Photo: Cassie Neiden

This year’s PMA Fresh Summit conference was held in Orlando, Fla., where more than 20,000 attendees from 65 different countries gathered for education sessions, networking opportunities both on and off the trade show floor and of course, new marketing perspectives. Here are a few of the overarching themes observed throughout the event:

NatureFresh Farms grows and packages mini servings of snacking tomatoes.
Photos: Cassie Neiden

1. Food safety is No. 1.

As the industry nears the Food Safety Modernization Act (FSMA) October 2017 compliance dates, safety proved utmost importance during the summit. Dr. Bob Whitaker, PMA’s Chief Science Officer, presented a session on Day 1 about the importance of food safety in an ever-growing population.

By 2050, there will be an estimated 9 billion people on the planet, according to the World Health Organization. “We want them to consume fruits and vegetables,” Whitaker reported via his presentation. “We can’t grow consumption if people are concerned about safety.”

Dr. Whitaker took a challenge-versus-opportunities approach as he outlined 10 major trends in food safety. These trends included pathogens, technology convergence, the need for talent, data, the legal and financial climate and more. While some of the challenges included costs, the need for more testing and data analysis, opportunities for producers include the integration of food safety as part of a business plan, leveraging technology and developing communications plans that meet consumers’ needs.

Intergrow Tomatoes in Western New York has branded its cherry tomatoes on the vine (TOVs), and markets them via long, sleek packaging; California-based Sun Valley Farms presents itself as a farmers market, with signage that adds a local feel to its cut flowers.
Photos: Cassie Neiden

2. You can brand yourself on a small budget.

PMA presented speakers with genuinely inspiring branding advice, two of whom included New York Times Bestselling Author of “Salt Sugar Fat,” Michael Moss, and serial entrepreneur (and classic prankster) Johnny Cupcakes.

Moss, who presented during the first day of educational sessions, had a full and attentive audience as he spoke about ways small growers can self-identify by borrowing ideas from food giants. He outlined the potential to collaborate with retail outlets and grocery stores, partnering with local universities to attract a younger demographic, taking advantage of notable spokespersons or characters (i.e. PMA’s eat brighter! campaign), and selling the idea of fun, rather than touting the benefits of being healthy. As an example, Moss referenced a mock broccoli campaign that he helped facilitate, which took this approach to inspire consumption of the healthy green veggie.

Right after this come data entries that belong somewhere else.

(** The quota of a permitted creation, recorded in a pruned snapshot. *)
Lemma recorded_limit_ok `{X509} c acts st source kind :
  acme_wf c st -> allowCreation now st source kind = None ->
  forall s l, LeaseLimits (recordCreation now (prune now acts st) source kind) !! s = Some l ->
  limit_ok s l = true.
Proof.
  intros W Ha s l. unfold recordCreation. cbn [set_LeaseLimits LeaseLimits].
  destruct (decide (s = source)) as [->|Hne].
  2:{ rewrite lookup_insert_ne by done. apply (wf_prune c now acts st W). }
  rewrite lookup_insert_eq. intros [= <-].
  unfold prune. cbn [LeaseLimits]. rewrite lookup_omap.
  destruct (pruned_limit (LeaseLimits st !! source)) as [E1 E2].
  revert Ha. unfold allowCreation. destruct (beq source []) eqn:Es; [done|].
  set (l0 := default zeroLimit (LeaseLimits st !! source)) in *.
  assert (Hl0 : len (ll_Accounts l0) <= maxLeaseAccounts /\ len (ll_Orders l0) <= maxLeaseOrders).
  { subst l0. destruct (LeaseLimits st !! source) as [x|] eqn:El; [|split; by vm_compute].
    apply (w_limits _ _ W) in El. unfold limit_ok in El. bool_hyps. simpl. lia. }
  pose proof (recentTimes_len (ll_Accounts l0) (now - accountRateWindow)).
  pose proof (recentTimes_len (ll_Orders l0) (now - orderRateWindow)).
  destruct kind; unfold limit_ok; cbn [ll_Accounts ll_Orders];
    rewrite ?E1, ?E2, ?recentTimes_later, Es by lia; rewrite ?len_app; change (len [now]) with 1;
    case_match; [done| |done|]; bool_hyps; intros _; apply negb_true_iff;
    rewrite !orb_false_iff, !Z.ltb_ge; split_and!; auto; lia.
Qed.

Lemma recorded_limit_size `{X509} c acts st source kind :
  acme_wf c st -> allowCreation now st source kind = None ->
  map_size (LeaseLimits (recordCreation now (prune now acts st) source kind)) <= maxRecords.
Proof.
  intros W Ha. unfold recordCreation. cbn [set_LeaseLimits LeaseLimits].
  pose proof (map_size_omap (prune_limit now) (LeaseLimits st)).
  pose proof (map_size_insert_le (omap (prune_limit now) (LeaseLimits st)) source) as Hi.
  pose proof (w_nlimits _ _ W). unfold prune. cbn [LeaseLimits].
  destruct (LeaseLimits st !! source) as [l|] eqn:El.
  - etrans; [|exact (w_nlimits _ _ W)]. apply map_size_dom. intros s [x Hx]%elem_of_dom. apply elem_of_dom.
    destruct (decide (s = source)) as [->|Hne]; [eauto|].
    rewrite lookup_insert_ne in Hx by done. apply lookup_omap_Some in Hx as (y & Hp & Hy). by exists y.
  - etrans; [apply Hi|]. revert Ha. unfold allowCreation. destruct (beq source []); [done|].
    destruct (if kind then _ else _) as [[times maximum] window]. destruct (_ <=? _); [done|].
    rewrite bool_decide_eq_true_2 by done.
    destruct (Z.leb_spec maxRecords (map_size (LeaseLimits st))); [|lia].
    destruct (Z.leb_spec maxRecords (map_size (filter (fun kv => limit_live now kv.2 = true) (LeaseLimits st)))); [done|].
    intros _. enough (map_size (omap (prune_limit now) (LeaseLimits st)) <=
      map_size (filter (fun kv => limit_live now kv.2 = true) (LeaseLimits st))) by lia.
    apply map_size_dom. intros s [x (y & Hp & Hy)%lookup_omap_Some]%elem_of_dom. apply elem_of_dom.
    exists y. apply map_lookup_filter_Some. split; [done|]. apply prune_limit_live. eauto.
Qed.
End quotas.

(** ** Extending a snapshot *)

Section additions.
Context `{X509} `{!Decoders} (c : AcmeConfig).

Lemma order_wf_mono st st' id o :
  order_wf c st id o ->
  (is_Some (Accounts st !! ord_AccountID o) -> is_Some (Accounts st' !! ord_AccountID o)) ->
  (forall aid, aid ∈ AuthIDs o -> is_Some (Authorizations st !! aid) ->
     Authorizations st' !! aid = Authorizations st !! aid) ->
  (forall k, Certificates st !! CertificateID o = Some k -> cert_OrderID k = id ->
     Certificates st' !! CertificateID o = Some k) ->
  order_wf c st' id o.
Proof.
  intros [Hid Hv He Hl Hn Ht Hau Hacc Hs Hc Hi] Ma Mt Mc.
  assert (Mt' : forall aid, aid ∈ AuthIDs o -> Authorizations st' !! aid = Authorizations st !! aid).
  { intros aid Hin. apply Mt; [done|]. destruct (Forall2_elem_r _ _ _ _ Hau Hin) as (n & _ & a & Ha & _). eauto. }
  split; auto.
  - eapply Forall2_impl_elem; [exact Hau|]. intros n aid Hin (a & Ha & E). exists a. by rewrite Mt'.
  - destruct (eqs _ _); [|done]. destruct Hc as (k & Hk & E & Hcsr). exists k. split; [by apply Mc|done].
  - intros Hval aid a Hin. rewrite Mt' by done. by apply Hi.
Qed.

Lemma auth_wf_mono st st' id a :
  auth_wf c st id a ->
  (forall o, Orders st !! auth_OrderID a = Some o -> exists o', Orders st' !! auth_OrderID a = Some o' /\
     ord_AccountID o' = ord_AccountID o /\ AuthIDs o' = AuthIDs o) ->
  auth_wf c st' id a.
Proof.
  intros [Hid Hv Ht He Hn (o & Ho & E & Hin) Hs] M. split; auto.
  destruct (M o Ho) as (o' & Ho' & E1 & E2). exists o'. by rewrite E1, E2.
Qed.

Lemma cert_wf_mono st st' id k :
  cert_wf st id k ->
  (forall o, Orders st !! cert_OrderID k = Some o -> ord_Status o = "valid"%string ->
     Orders st' !! cert_OrderID k = Some o) ->
  cert_wf st' id k.
Proof.
  intros [Hid Hv Hl (o & Ho & E & Hc & Hs) Hr] M. split; auto. exists o. split; [by apply M|done].
Qed.

Lemma wf_set_LeaseLimits st m :
  acme_wf c st -> map_size m <= maxRecords -> (forall s l, m !! s = Some l -> limit_ok s l = true) ->
  acme_wf c (set_LeaseLimits st m).
Proof.
  intros W Hs Hl. split; try apply W; try done.
  - intros id o Ho. apply (order_wf_mono st); auto. by apply W.
  - intros id a Ha. apply (auth_wf_mono st); [by apply W|]. eauto.
  - intros id k Hk. apply (cert_wf_mono st); [by apply W|]. auto.
Qed.

(** A new account with a new key. *)
Lemma wf_add_account st id a :
  acme_wf c st -> Accounts st !! id = None -> map_size (Accounts st) < maxAccounts -> account_wf id a ->
  (forall j b, Accounts st !! j = Some b -> acc_Thumbprint b <> acc_Thumbprint a) ->
  acme_wf c (set_Accounts st (<[id := a]> (Accounts st))).
Proof.
  intros W Hn Hs Ha Hk. split; try apply W; cbn [set_Accounts Accounts].
  - rewrite map_size_insert_fresh by done. lia.
  - intros j b. destruct (decide (j = id)) as [->|Hne].
    + rewrite lookup_insert_eq. by intros [= <-].
    + rewrite lookup_insert_ne by done. apply W.
  - intros i j x y Hi Hj E.
    apply lookup_insert_Some in Hi as [[<- <-]|[Hni Hi]];
      apply lookup_insert_Some in Hj as [[<- <-]|[Hnj Hj]]; try done.
    + by apply Hk in Hj.
    + by apply Hk in Hi.
    + by eapply (w_keys _ _ W).
  - intros oid o Ho. apply (order_wf_mono st); auto; [by apply W|].
    intros [b Hb]. cbn [set_Accounts Accounts]. apply lookup_insert_is_Some.
    destruct (decide (id = ord_AccountID o)); [by left|right; split; [done|eauto]].
  - intros aid b Hb. apply (auth_wf_mono st); [by apply W|]. eauto.
  - intros kid k Hk'. apply (cert_wf_mono st); [by apply W|]. auto.
Qed.

(** ** New orders *)

(** The authorization a new order has for a name. *)
Definition newAuth (accountID orderID : bytes) (expires : time) (aid token : bytes) (n : identifier)
    : authorization :=
  mkAuthorization aid accountID orderID (i_Value n) "pending" expires token "pending" None zeroTarget None.

Lemma addAuthorizations_spec ids accountID orderID expires names :
  (forall k id, ids k = Some id -> validID id = true) ->
  (forall i j id, ids i = Some id -> ids j = Some id -> i = j) ->
  forall k auths aids auths',
  (forall j id, (k <= j)%nat -> ids j = Some id -> auths !! id = None) ->
  addAuthorizations ids k accountID orderID expires names auths = Some (aids, auths') ->
  Forall2 (fun n aid => exists token, validID aid = true /\ validID token = true /\
    auths' !! aid = Some (newAuth accountID orderID expires aid token n)) names aids /\
  (forall id, id ∉ aids -> auths' !! id = auths !! id) /\
  (forall id, id ∈ aids -> auths !! id = None /\ exists j, (k <= j)%nat /\ ids j = Some id) /\
  map_size auths' <= map_size auths + len names.
Proof.
  intros Hv Hinj. induction names as [|n names IH]; intros k auths aids auths' Hf.
  { intros [= <- <-]. split_and!; [constructor|done|by intros id ?%not_elem_of_nil|unfold len; simpl; lia]. }
  simpl. destruct (ids k) as [aid|] eqn:Ek; [|done]. destruct (ids (S k)) as [token|] eqn:Et; [|done].
  fold (newAuth accountID orderID expires aid token n).
  destruct (addAuthorizations _ _ _ _ _ _ _) as [[aids0 auths0]|] eqn:Er; [|done]. intros [= <- <-].
  assert (Hnone : auths !! aid = None) by (apply (Hf k); [lia|done]).
  apply IH in Er as (E1 & E2 & E3 & E4).
  2:{ intros j id Hj Ej. rewrite lookup_insert_ne; [apply (Hf j); [lia|done]|].
      intros ->. pose proof (Hinj _ _ _ Ek Ej). lia. }
  assert (Hnin : aid ∉ aids0).
  { intros (_ & j & Hj & Ej)%E3. pose proof (Hinj _ _ _ Ek Ej). lia. }
  split_and!.
  - constructor; [|done]. exists token. split_and!; [eauto..|]. by rewrite E2, lookup_insert_eq.
  - intros id Hid%not_elem_of_cons. destruct Hid. by rewrite E2, lookup_insert_ne by done.
  - intros id [->|Hin]%elem_of_cons; [split; [done|]; exists k; split; [lia|done]|].
    destruct (E3 _ Hin) as (Hl & j & Hj & Ej). split.
    + rewrite lookup_insert_ne in Hl; [done|]. intros ->. done.
    + exists j. split; [lia|done].
  - rewrite map_size_insert_fresh in E4 by done. rewrite len_cons. lia.
Qed.

(** A new order of an existing account, with its authorizations. *)
Lemma wf_add_order st id o auths' :
  acme_wf c st -> Orders st !! id = None -> map_size (Orders st) < maxRecords ->
  map_size auths' <= maxRecords ->
  ord_ID o = id -> validID id = true -> IsZero (ord_Expires o) = false ->
  1 <= len (Identifiers o) <= maxIdentifiers -> NoDup (map i_Value (Identifiers o)) ->
  Forall (fun n => i_Type n = "dns"%string /\ allowedName c (i_Value n) = true) (Identifiers o) ->
  Forall2 (fun n aid => exists token, validID aid = true /\ validID token = true /\
    auths' !! aid = Some (newAuth (ord_AccountID o) id (ord_Expires o) aid token n)) (Identifiers o) (AuthIDs o) ->
  (forall i, i ∉ AuthIDs o -> auths' !! i = Authorizations st !! i) ->
  (forall i, i ∈ AuthIDs o -> Authorizations st !! i = None) ->
  is_Some (Accounts st !! ord_AccountID o) -> ord_Status o = "pending"%string -> CertificateID o = [] ->
  acme_wf c (set_Orders (set_Authorizations st auths') (<[id := o]> (Orders st))).
Proof.
  intros W Hn Hs Hs' Hid Hv He Hl Hnd Hty Hau Hold Hnew Hacc Hst Hc. split; try apply W.
  - cbn [set_Orders Orders]. rewrite map_size_insert_fresh by done. lia.
  - done.
  - intros j x. cbn [set_Orders Orders]. destruct (decide (j = id)) as [->|Hne].
    + rewrite lookup_insert_eq. intros [= <-]. split; auto.
      * eapply Forall2_impl; [exact Hau|]. intros n aid (token & _ & _ & Ha). eexists. split; [exact Ha|done].
      * by rewrite Hst.
      * by rewrite Hst.
      * by rewrite Hst.
    + rewrite lookup_insert_ne by done. intros Hx. apply (order_wf_mono st); auto; [by apply W|].
      intros aid Hin [a Ha]. cbn [set_Orders set_Authorizations Authorizations]. rewrite Hold; [done|].
      intros Hin'. rewrite (Hnew _ Hin') in Ha. done.
  - intros aid a. cbn [set_Orders set_Authorizations Authorizations]. intros Ha.
    destruct (decide (aid ∈ AuthIDs o)) as [Hin|Hnin].
    + destruct (Forall2_elem_r _ _ _ _ Hau Hin) as (n & Hnin & token & Hv1 & Hv2 & Ha').
      rewrite Ha' in Ha. injection Ha as <-. rewrite Forall_forall in Hty. destruct (Hty _ Hnin).
      split; auto. exists o. cbn [set_Orders Orders newAuth auth_OrderID]. by rewrite lookup_insert_eq.
    + rewrite Hold in Ha by done. apply (auth_wf_mono st); [by apply W|].
      intros o' Ho'. exists o'. split; [|done]. cbn [set_Orders Orders].
      rewrite lookup_insert_ne; [done|]. intros E. rewrite <- E in *. congruence.
  - intros kid k Hk. apply (cert_wf_mono st); [by apply W|].
    intros o' Ho' _. cbn [set_Orders Orders]. rewrite lookup_insert_ne; [done|]. intros E. rewrite <- E in *. congruence.
Qed.
(* ===== verification/AcmeSteps.v ===== *)
(** * Package internal/acmeserver: what one step does

    Every handler leaves the snapshot alone, or commits a new one that keeps the
    invariant and changes authorizations and quotas in the ways listed in
    [transition].  The theorems about reachable servers are proved from this. *)

From stdpp Require Import gmap list strings.
From Stdlib Require Import ZArith Lia.
From S2P Require Import Prelude GoStrings Names GoNet Lease GoBase64 AcmeState Acme AcmeFacts AcmeOps AcmeSystem.

(** ** Transitions *)

(** The fields of an authorization that never change. *)
Definition same_auth (a a' : authorization) : Prop :=
  auth_ID a' = auth_ID a /\ auth_AccountID a' = auth_AccountID a /\ auth_OrderID a' = auth_OrderID a /\
  auth_Name a' = auth_Name a /\ auth_Expires a' = auth_Expires a /\ Token a' = Token a.

(** A validation of this authorization is under way. *)
Definition busy (a : authorization) : Prop :=
  auth_Status a = "pending"%string /\ ChallengeStatus a = "processing"%string.

(** Creation times on record for a source lease. *)
Definition times_of `{Jose} (st : acme_state) (kind : bool) (source : bytes) : list time :=
  let l := default zeroLimit (LeaseLimits st !! source) in
  if kind then ll_Accounts l else ll_Orders l.

Definition window_of (kind : bool) : duration := if kind then accountRateWindow else orderRateWindow.

Section transitions.
Context `{X509} `{!Decoders} (c : AcmeConfig).

(** How one authorization changes: [starts] is the one whose validation begins,
    [proof] the one whose validation succeeded, with the target. *)
Definition auth_tr (starts : option bytes) (proof : option (bytes * Target)) (id : bytes)
    (a a' : authorization) : Prop :=
  same_auth a a' /\
  (auth_Status a' = "valid"%string ->
   auth_Status a = "valid"%string /\ auth_Target a' = auth_Target a \/ proof = Some (id, auth_Target a')) /\
  (busy a' -> busy a \/ starts = Some id).

Record transition (e : env) (st next : acme_state) (starts : option bytes)
    (proof : option (bytes * Target)) (rec : option (bytes * bool)) : Prop := {
  tr_wf : acme_wf c next;
  tr_auths : forall id a', Authorizations next !! id = Some a' ->
    (exists a, Authorizations st !! id = Some a /\ auth_tr starts proof id a a') \/
    ((exists k, e_ids e k = Some id) /\ auth_Status a' = "pending"%string /\ ChallengeStatus a' = "pending"%string);
  tr_limits : forall kind source cutoff, e_now e - window_of kind <= cutoff ->
    recentTimes (times_of next kind source) cutoff =
    recentTimes (times_of st kind source ++ (if decide (rec = Some (source, kind)) then [e_now e] else [])) cutoff
}.

Lemma auth_tr_refl starts proof id a : auth_tr starts proof id a a.
Proof. repeat split; auto. Qed.

Lemma auth_tr_unproved proof starts id a a' : auth_tr starts None id a a' -> auth_tr starts proof id a a'.
Proof. intros (Hs & Hv & Hb). split; [done|]. split; [|done]. intros Hx. left. by destruct (Hv Hx). Qed.

Lemma recentTimes_app a b t : recentTimes (a ++ b) t = recentTimes a t ++ recentTimes b t.
Proof. apply filter_app. Qed.

(** A snapshot that differs from the old one by updates in place. *)
Lemma transition_update e st next starts proof :
  acme_wf c next -> LeaseLimits next = LeaseLimits st ->
  (forall id a', Authorizations next !! id = Some a' ->
    exists a, Authorizations st !! id = Some a /\ auth_tr starts proof id a a') ->
  transition e st next starts proof None.
Proof.
  intros W El Ha. split; [done|eauto|]. intros kind source cutoff _. unfold times_of. rewrite El.
  rewrite decide_False by done. by rewrite app_nil_r.
Qed.

Lemma auths_same (st next : acme_state) starts proof :
  Authorizations next = Authorizations st ->
  forall id a', Authorizations next !! id = Some a' ->
  exists a, Authorizations st !! id = Some a /\ auth_tr starts proof id a a'.
Proof. intros -> id a Ha. exists a. split; [done|apply auth_tr_refl]. Qed.

Lemma auths_insert (st next : acme_state) starts proof k a a' :
  Authorizations next = <[k := a']> (Authorizations st) -> Authorizations st !! k = Some a ->
  auth_tr starts proof k a a' ->
  forall id b', Authorizations next !! id = Some b' ->
  exists b, Authorizations st !! id = Some b /\ auth_tr starts proof id b b'.
Proof.
  intros -> Hk Ht id b' [[<- <-]|[_ Hb]]%lookup_insert_Some; [eauto|].
  exists b'. split; [done|apply auth_tr_refl].
Qed.

Lemma times_of_prune now acts st kind source :
  times_of (prune now acts st) kind source = recentTimes (times_of st kind source) (now - window_of kind).
Proof.
  unfold times_of. unfold prune. cbn [LeaseLimits]. rewrite lookup_omap.
  destruct (pruned_limit now (LeaseLimits st !! source)) as [E1 E2]. by destruct kind.
Qed.

Lemma times_of_record now st source kind kind' source' :
  times_of (recordCreation now st source kind) kind' source' =
  if decide ((source, kind) = (source', kind'))
  then recentTimes (times_of st kind source) (now - window_of kind) ++ [now]
  else times_of st kind' source'.
Proof.
  unfold times_of, recordCreation. cbn [set_LeaseLimits LeaseLimits].
  destruct (decide (source' = source)) as [->|Hne].
  - rewrite lookup_insert_eq. destruct kind, kind'; repeat (rewrite decide_True by done);
      repeat (rewrite decide_False by congruence); done.
  - rewrite lookup_insert_ne by done. rewrite decide_False by congruence. done.
Qed.

(** The quotas after a recorded creation. *)
Lemma limits_recorded e acts st next source kind :
  LeaseLimits next = LeaseLimits (recordCreation (e_now e) (prune (e_now e) acts st) source kind) ->
  forall kind' source' cutoff, e_now e - window_of kind' <= cutoff ->
  recentTimes (times_of next kind' source') cutoff =
  recentTimes (times_of st kind' source' ++
    (if decide (Some (source, kind) = Some (source', kind')) then [e_now e] else [])) cutoff.
Proof.
  intros El kind' source' cutoff Hc.
  replace (times_of next kind' source')
    with (times_of (recordCreation (e_now e) (prune (e_now e) acts st) source kind) kind' source')
    by (unfold times_of; by rewrite El).
  rewrite times_of_record, !times_of_prune, recentTimes_app.
  destruct (decide ((source, kind) = (source', kind'))) as [[= -> ->]|Hne].
  - rewrite decide_True by done. by rewrite recentTimes_app, !recentTimes_later by lia.
  - rewrite decide_False by congruence. rewrite recentTimes_later, app_nil_r by lia. done.
Qed.

(** ** Effects *)

Definition retry_state (st : acme_state) (id : bytes) : acme_state :=
  match Authorizations st !! id with
  | Some a =>
      if eqs (auth_Status a) "pending" && eqs (ChallengeStatus a) "processing"
      then set_Authorizations st (<[id := auth_with a (auth_Status a) "pending" (auth_Error a)]> (Authorizations st))
      else st
  | None => st
  end.

Definition opt_retry (r : option bytes) (st : acme_state) : acme_state :=
  match r with Some id => retry_state st id | None => st end.

(** What a handler does to the server; [must] is the creation it reports. *)
Inductive acme_effect (e : env) (s : AcmeServer) (starts : option bytes) (proof : option (bytes * Target))
    (must : option (bytes * bool)) (d : Z) (s' : AcmeServer) : Prop :=
| eff_keep r :
    must = None -> s_state s' = opt_retry r (s_state s) -> stateFile s' = stateFile s ->
    validations s' = validations s + d -> acme_effect e s starts proof must d s'
| eff_commit r next acts rec starts0 :
    transition e (s_state s) next starts0 proof rec ->
    (forall i, starts0 = Some i -> starts = Some i \/ r = Some i) -> must = None \/ must = rec ->
    s_state s' = opt_retry r (prune (e_now e) acts next) ->
    stateFile s' = FState true (prune (e_now e) acts next) (e_now e) ->
    validations s' = validations s + d -> acme_effect e s starts proof must d s'.

Lemma effect_same e s starts proof s' :
  s_state s' = s_state s -> stateFile s' = stateFile s -> validations s' = validations s ->
  acme_effect e s starts proof None 0 s'.
Proof. intros E1 E2 E3. apply (eff_keep _ _ _ _ _ _ _ None); [done|done|done|lia]. Qed.

Lemma effect_refl e s starts proof : acme_effect e s starts proof None 0 s.
Proof. by apply effect_same. Qed.

Lemma commit_effect e s s1 next starts proof rec d err s' :
  s_state s1 = s_state s -> stateFile s1 = stateFile s -> validations s1 = validations s + d ->
  transition e (s_state s) next starts proof rec -> commit e s1 next = (err, s') ->
  acme_effect e s starts proof (match err with None => rec | Some _ => None end) d s'.
Proof.
  intros E1 E2 E3 T. unfold commit.
  destruct (e_io e) as [step|]; [destruct (after_rename step)|]; intros [= <- <-].
  - apply (eff_commit _ _ _ _ _ _ _ None next (activity s1) rec starts); auto.
  - apply (eff_keep _ _ _ _ _ _ _ None); auto.
  - apply (eff_commit _ _ _ _ _ _ _ None next (activity s1) rec starts); auto.
Qed.

(** The same after a failed commit whose challenge is put back. *)
Lemma commit_retry_effect e s s1 next starts proof rec d d' step s' id :
  s_state s1 = s_state s -> stateFile s1 = stateFile s -> validations s1 = validations s + d ->
  (forall i, starts = Some i -> i = id) ->
  transition e (s_state s) next starts proof rec -> commit e s1 next = (Some step, s') ->
  let s2 := retryInterruptedChallenge s' id in
  acme_effect e s None proof None d' (set_validations s2 (validations s2 - d + d')).
Proof.
  intros E1 E2 E3 Hst T Hc.
  assert (Hr : forall x, s_state (retryInterruptedChallenge x id) = retry_state (s_state x) id /\
    stateFile (retryInterruptedChallenge x id) = stateFile x /\
    validations (retryInterruptedChallenge x id) = validations x).
  { intros x. unfold retryInterruptedChallenge, retry_state. destruct (_ !! id); [|done]. by destruct (_ && _). }
  destruct (Hr s') as (R1 & R2 & R3). revert Hc. unfold commit. destruct (e_io e) as [st|]; [|done].
  intros [= -> <-]. cbv zeta. destruct (after_rename step).
  - apply (eff_commit _ _ _ _ _ _ _ (Some id) next (activity s1) rec starts); auto;
      [intros i ->; right; f_equal; symmetry; auto|].
    cbn [set_validations validations]. rewrite R3. simpl. lia.
  - apply (eff_keep _ _ _ _ _ _ _ (Some id)); cbn [set_validations s_state stateFile validations];
      rewrite ?R1, ?R2, ?R3, ?E1, ?E2; simpl; [done..|lia].
Qed.

(** ** The active account *)

Lemma activeAccount_keep e s signed id r s1 :
  activeAccount c e s signed id = (r, s1) ->
  s_state s1 = s_state s /\ stateFile s1 = stateFile s /\ validations s1 = validations s.
Proof.
  unfold activeAccount. destruct (_ !! id); [destruct (_ || _)|]; by intros [= <- <-].
Qed.

Lemma activeAccount_Ok e s signed id a s1 :
  activeAccount c e s signed id = (Ok a, s1) ->
  Accounts (s_state s) !! id = Some a /\ acc_Status a = "valid"%string /\
  acc_Thumbprint a = req_Thumbprint signed /\ KeyID signed = url c (str "/account/" ++ id) /\
  activity s1 !! id = Some (e_now e).
Proof.
  unfold activeAccount. destruct (_ !! id) as [b|]; [|done]. destruct (_ || _) eqn:E; [done|].
  intros [= <- <-]. bool_hyps. repeat match goal with H : negb _ = false |- _ => apply negb_false_iff in H end.
  split_and!; [done|by apply eqs_true|by apply beq_true|by apply beq_true|apply lookup_insert_eq].
Qed.

Lemma findAccount_None st thumb :
  findAccount st thumb = None -> forall id a, Accounts st !! id = Some a -> acc_Thumbprint a <> thumb.
Proof.
  unfold findAccount. intros Hf id a Ha E.
  assert (Hin : a ∈ filter (fun a => acc_Thumbprint a = thumb) (map snd (map_to_list (Accounts st)))).
  { apply list_elem_of_filter. split; [done|]. apply list_elem_of_fmap. exists (id, a).
    split; [done|]. by apply elem_of_map_to_list. }
  destruct (filter _ _); [by apply not_elem_of_nil in Hin|done].
Qed.
End transitions.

Johnny Cupcakes’ name is a moniker the entrepreneur designated himself when he started his namesake company, which, ironically, is not a bakery that sells cupcakes. Instead, his business venture is a T-shirt shop — themed with vintage ovens and refrigerators that display the clothing products, vanilla-scented air fresheners to build on that theme, as well as pastry-box packaging that every customer receives at the purchase. The idea began as an underground phenomenon, one that was a joke to tease customers into craving the frosting-topped treats, but it evolved into a retail success with a cult-like following after building momentum via social media.

Johnny Earle (the owner’s real name) has found his own success, but the company built on that success via collaborations with Teenage Mutant Ninja Turtles and Hello Kitty which has created even more influence with consumers. Earle also believes in the power of packaging, noting that, “Good packaging doesn’t get thrown away.” Instead, it continues to work for you to help consumers remember your marketing message.

Using the friendly bee character pictured, NatureSweet rebranded itself this year to outline the sustainable ways in which it’s producing its tomato varieties that are sold in major retail grocery store chains.
Photo: Cassie Neiden

3. Innovate before adversity strikes.

The final day of Fresh Summit began with a keynote presentation about the “5 Obsessions of Innovators” from another New York Times bestselling author, Josh Linkner.

Linkner, who founded and sold ePrize, which is touted as the largest interactive promotion agency in the world, said that business owners must innovate their businesses before they are forced to react to change. While it may be tough if you’ve utilized the same business model for decades, Linkner swears by the art of humoring our own curiosity, and releasing the “old” to make way for the “new.” Linkner says the ability to do so can “fuel our continued sense of wonder.”

And to do so, it’s not about having the biggest balance sheet, but instead possessing a “tenacity and resilience” to move forward.

One of our favorite examples he provided also came from a broccoli campaign, this one by a brand called Tenderstem broccolini — serving up the tagline “Get Tender Tonight.”

Packaging companies are moving away from plastic and toward compostable materials.
Photo: Cassie Neiden

4. The packaging is as important as the product.

We learned this earlier from Johnny Cupcakes — but that message has already been implemented by many of the growers we saw on the trade show floor. Packaging choices are beginning to evolve past the classic bag and clam-shell into more sustainable solutions — like top-cover films that reduce plastic waste — to even compostable containers that can help keep produce fresher longer.